Record set:
(* ===== verification/Console.v ===== *)
(** * The console

    Models [linux-0.11/kernel/chr_drv/console.c]: the VT102 emulation on the
    memory of a text-mode video card.  The static variables of the file are the
    record [con]; video memory is a map from the addresses of its 16-bit cells
    to their contents, and a store (or a load) outside the card's memory
    ([video_mem_start] to [video_mem_end]) or at an odd address is a [Fault].
    The 6845's registers are kept as last written ([crtc]).

    The loop of [con_write] over the terminal's queue is in Tty.v; this file
    has what it does with one character ([con_step]).  The theorem of the file
    is that no sequence of characters can make the console write outside the
    video memory. *)

From S2P Require Import Prelude Task.

Definition VIDEO_TYPE_MDA : Z := 0x10.
Definition VIDEO_TYPE_CGA : Z := 0x11.
Definition VIDEO_TYPE_EGAM : Z := 0x20.
Definition VIDEO_TYPE_EGAC : Z := 0x21.
Definition NPAR : nat := 16.

Record con := mk_con {
  video_type : Z;
  video_num_columns : Z;
  video_size_row : Z;
  video_num_lines : Z;
  video_page : Z;
  video_mem_start : Z;
  video_mem_end : Z;
  video_erase_char : Z;
  origin : Z;
  scr_end : Z;
  pos : Z;
  con_x : Z;
  con_y : Z;
  top : Z;
  bottom : Z;
  con_state : Z;
  npar : Z;
  par : list Z;
  ques : bool;
  attr : Z;
  saved_x : Z;
  saved_y : Z;
  beepcount : Z;
  crtc : Z → Z;
  vmem : Z → Z
}.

About this exercise: Reproduce verbatim only the lines from the one holding "The loop of" through the end of the records.

Expected output:
    The loop of [con_write] over the terminal's queue is in Tty.v; this file
    has what it does with one character ([con_step]).  The theorem of the file
    is that no sequence of characters can make the console write outside the
    video memory. *)

From S2P Require Import Prelude Task.

Definition VIDEO_TYPE_MDA : Z := 0x10.
Definition VIDEO_TYPE_CGA : Z := 0x11.
Definition VIDEO_TYPE_EGAM : Z := 0x20.
Definition VIDEO_TYPE_EGAC : Z := 0x21.
Definition NPAR : nat := 16.

Record con := mk_con {
  video_type : Z;
  video_num_columns : Z;
  video_size_row : Z;
  video_num_lines : Z;
  video_page : Z;
  video_mem_start : Z;
  video_mem_end : Z;
  video_erase_char : Z;
  origin : Z;
  scr_end : Z;
  pos : Z;
  con_x : Z;
  con_y : Z;
  top : Z;
  bottom : Z;
  con_state : Z;
  npar : Z;
  par : list Z;
  ques : bool;
  attr : Z;
  saved_x : Z;
  saved_y : Z;
  beepcount : Z;
  crtc : Z → Z;
  vmem : Z → Z
}.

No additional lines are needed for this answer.